3 minutes
GoComply with OSCAL & FedRAMP :: Introduction to OpenControl
This is the first post of the GoComply series that introduces open source pipeline to produce and process OSCAL and FedRAMP documents. If You want to achieve continuous compliance at the lowest possible cost, GoComply project is here to help. With GoComply, You will rely on open source tooling and your data will be stored in standardized formats and thus you will have a enough head room and knee room to achieve your organizational goals.
OpenControl :: The File Format
So, let’s get started with the introduction of one simple file format that you can use to store your compliance related data. OpenControl calls itself A YAML-Powered Antidote To Bureaucracy, it is file format developed and adopted by dozen’s of industry partners. OpenControl presents this simple yet powerful idea that compliance data should not really be stored in excel sheet print outs, rather the data should be machine and human readable to lower the cost of compliance.
OpenControl Format is so easy to understand, that I won’t be wasting your time describing it. Instead, let me just reference one OpenControl document that contains Control Responses to NIST-800-53 for OpenShift Container Platform 4.
As we will see later in the GoComply series, OpenControl file format is advantageous for policy writing. The format is so easy to comprehend. Not only that security specialist don’t need to be trained to write it, but more importantly security specialist won’t be bothered too much to write it as compared to some other formats.
OpenControl :: The Tools
Beyond the file format, OpenControl project provides the open source tools to show case use of the OpenControl files and repositories. Important piece of the puzzle is project called Compliance Masonry. It is a library to manipulate OpenControl files and it comes with a simple command-line tool to show case its capabilities.

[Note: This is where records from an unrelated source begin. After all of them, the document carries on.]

(** * Citation and co-authorship analytics of [lit_review]

    A shallow embedding of [lit_review/analysis/citation_analyzer.py] and
    [lit_review/analysis/coauthorship_analyzer.py], and the properties of
    the two analyzers.

    Conventions of the embedding
    - Python [int] is [Z]; [str] is [string]; [None]-able values are
      [option]s; a [dict] whose iteration order matters is an association
      list in insertion order.
    - A Python function that can raise returns [exc A]; a [try]/[except]
      is a [match] on that result.
    - The quotient of two Python ints ([a / b], a float) is kept as the
      exact rational it rounds.
    - The centrality routines of networkx work on floats; they are taken
      as a parameter ([NxLib]).  The traversal routines (connectivity,
      components, diameter) are modelled concretely, and so is the power
      iteration of the eigenvector centrality, on binary64 floats, for
      the examples. *)

From Stdlib Require Floats.PrimFloat.
From Stdlib Require Import String Ascii.
From Stdlib Require Import List ZArith QArith Bool Arith Lia.
From Stdlib Require Import Permutation Sorted Relations.
Import ListNotations.
Local Open Scope string_scope.
Local Open Scope list_scope.
Local Open Scope Z_scope.

Set Implicit Arguments.

(* ===================================================================== *)
(** ** Python: exceptions, truthiness, slices, [sorted]                   *)
(* ===================================================================== *)

Module Py.

(** The exceptions that the two analyzers can meet. *)
Inductive exn : Type :=
| TypeError (msg : string)
| AttributeError (type_name attr : string)
| PowerIterationFailedConvergence (max_iter : Z)
| NetworkXError (msg : string)
| NetworkXPointlessConcept (msg : string)
| ValueError (msg : string).

Inductive exc (A : Type) : Type :=
| Ok (a : A)
| Raise (e : exn).
Arguments Ok {A} a.
Arguments Raise {A} e.

Definition bind {A B} (m : exc A) (k : A -> exc B) : exc B :=
match m with
| Ok a => k a
| Raise e => Raise e
end.
(** The printed messages, one constructor per [print] of the source. *)
Inductive msg :=
  | MFetched (ip : string) (n : nat)                 (* line 20 *)
  | MFetchError (ip : string)                        (* line 22 *)
  | MSkipDeviceError (dev : string) (sh : string)    (* line 91 *)
  | MNoData (dev : string) (sh : string)             (* line 96 *)
  | MSkipNaN                                         (* line 138 *)
  | MSuccess (emp : string)                          (* line 158 *)
  | MFailStatus (emp : string) (code : Z)            (* line 161 *)
  | MRequestFailed (emp : string)                    (* line 166 *)
  | MGiveUp (emp : string) (max_retries : Z)         (* line 171 *)
  | MCompleted                                       (* line 205 *)
  | MProcessing (dev : string) (sh : string)         (* line 208 *)
  | MSkipping (dev : string) (sh : string)           (* line 213 *)
  | MFrame (rows : list merged).                     (* line 220 *)

Inductive event :=
  | EPrint (m : msg)
  | ESleep (secs : Z)
  | EConnect (ip : string) (port : Z) (timeout : Z)
  | EGetAttendance
  | EDisconnect
  | EFetchEmployees
  | EPost (p : payload).

(** The payloads posted in a trace, in order. *)
Fixpoint posts (tr : list event) : list payload :=
  match tr with
  | [] => []
  | EPost p :: tr' => p :: posts tr'
  | _ :: tr' => posts tr'
  end.

(** ** The monad: state is the trace, exceptions are Python exceptions *)

Definition M (A : Type) := list event -> res A * list event.

Definition ret {A} (a : A) : M A := fun tr => (Ok a, tr).
Definition raise {A} (e : py_exn) : M A := fun tr => (Raise e, tr).
Definition bind {A B} (m : M A) (k : A -> M B) : M B :=
  fun tr => match m tr with
            | (Ok a, tr') => k a tr'
            | (Raise e, tr') => (Raise e, tr')
            | (Diverge, tr') => (Diverge, tr')
            end.
Definition diverge {A} : M A := fun tr => (Diverge, tr).
Definition emit (ev : event) : M unit := fun tr => (Ok tt, tr ++ [ev]).
Definition print (m : msg) : M unit := emit (EPrint m).
Definition sleep (secs : Z) : M unit := emit (ESleep secs).

(** [try: m except Exception: h]; a computation that never returns is not
    caught. *)
Definition try_except {A} (m : M A) (h : py_exn -> M A) : M A :=
  fun tr => match m tr with
            | (Raise e, tr') => h e tr'
            | r => r
            end.

Declare Scope py_scope.
Notation "x <- m ;; k" := (bind m (fun x => k))
  (at level 61, m at next level, right associativity) : py_scope.
Notation "m ;; k" := (bind m (fun _ => k))
  (at level 61, right associativity) : py_scope.
Open Scope py_scope.

(** Python's [a % b] on non-negative ints and [xs[k]]. *)
Definition py_mod (a b : nat) : M nat :=
  if Nat.eqb b 0 then raise ZeroDivisionError else ret (Nat.modulo a b).

Definition py_getitem {A} (xs : list A) (k : nat) : M A :=
  match nth_error xs k with
  | Some x => ret x
  | None => raise IndexError
  end.

Fixpoint for_each {A} (xs : list A) (body : A -> M unit) : M unit :=
  match xs with
  | [] => ret tt
  | x :: xs' => body x ;; for_each xs' body
  end.

(** The connection attempts in a trace, in order: address, port, timeout. *)
Fixpoint connects (tr : list event) : list (string * Z * Z) :=
  match tr with
  | [] => []
  | EConnect a p t :: tr' => (a, p, t) :: connects tr'
  | _ :: tr' => connects tr'
  end.

(** The events [push_data_to_erp] can produce: POSTs, prints and sleeps. *)
Definition delivery_event (ev : event) : Prop :=
  match ev with
  | EPost _ | EPrint _ | ESleep _ => True
  | _ => False
  end.

(** An answer to a POST that makes the loop of line 153 try again. *)
Definition post_failed (o : post_outcome) : bool :=
  match o with
  | HTTP code => negb ((code =? 200) || (code =? 201))
  | PostFailed => true
  end.

(** ** [fetch_employee_data] (lines 30-80): the paginated roster query

    [erp_get limit_start] is what one pass of the [try] block sees for the
    GET with [limit_start] (the [Retry] adapter's transport retries
    included): a JSON object with a [data] list, a JSON object without it,
    or a [RequestException] (an HTTP error status from [raise_for_status],
    a transport failure, or an undecodable body).  [pd.json_normalize] of
    the flat records is the list of records itself, and the empty-roster
    DataFrame of line 78 is the empty list. *)
Inductive page_response :=
  | PageData (so_data : list employee_rec)
  | PageNoDataKey
  | PageError.

Section Pagination.

Variable erp_get : Z -> page_response.

Definition limit_page_length : Z := 1000.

Exemplary usage: Let’s pull OpenControl data with all the dependencies for Red Hat products. We will use ready made gocomply
container that contains open-control masonry command. We will mount local directory to be able to see the results on the host.
podman run \
--rm -t --security-opt label=disable \
-v $(pwd):/shared-dir \
quay.io/gocomply/gocomply sh -c "\
cd /shared-dir && \
git clone --depth 1 https://github.com/complianceascode/redhat ComplianceAsCode.redhat && \
cd ComplianceAsCode.redhat && \
masonry get --verbose && \
masonry validate"
find ComplianceAsCode.redhat/opencontrols/ -type f
OpenControl :: The data
Multiple organizations published their compliance data in OpenControl format on the internet, many of those are published under Public Domain license. The OpenControl Github Organization hosts such projects in a shared space others are linked from the project website.
I have spent some time in the repository of Compliance data for Red Hat products. Enterprising users are advised to look at the Makefile and github actions to see what best practices we have developed for OpenControl authorship.
Summary
Today, we have learned about simple & open format for storing compliance data, the open source tools to process the format, and exemplary open source projects using these.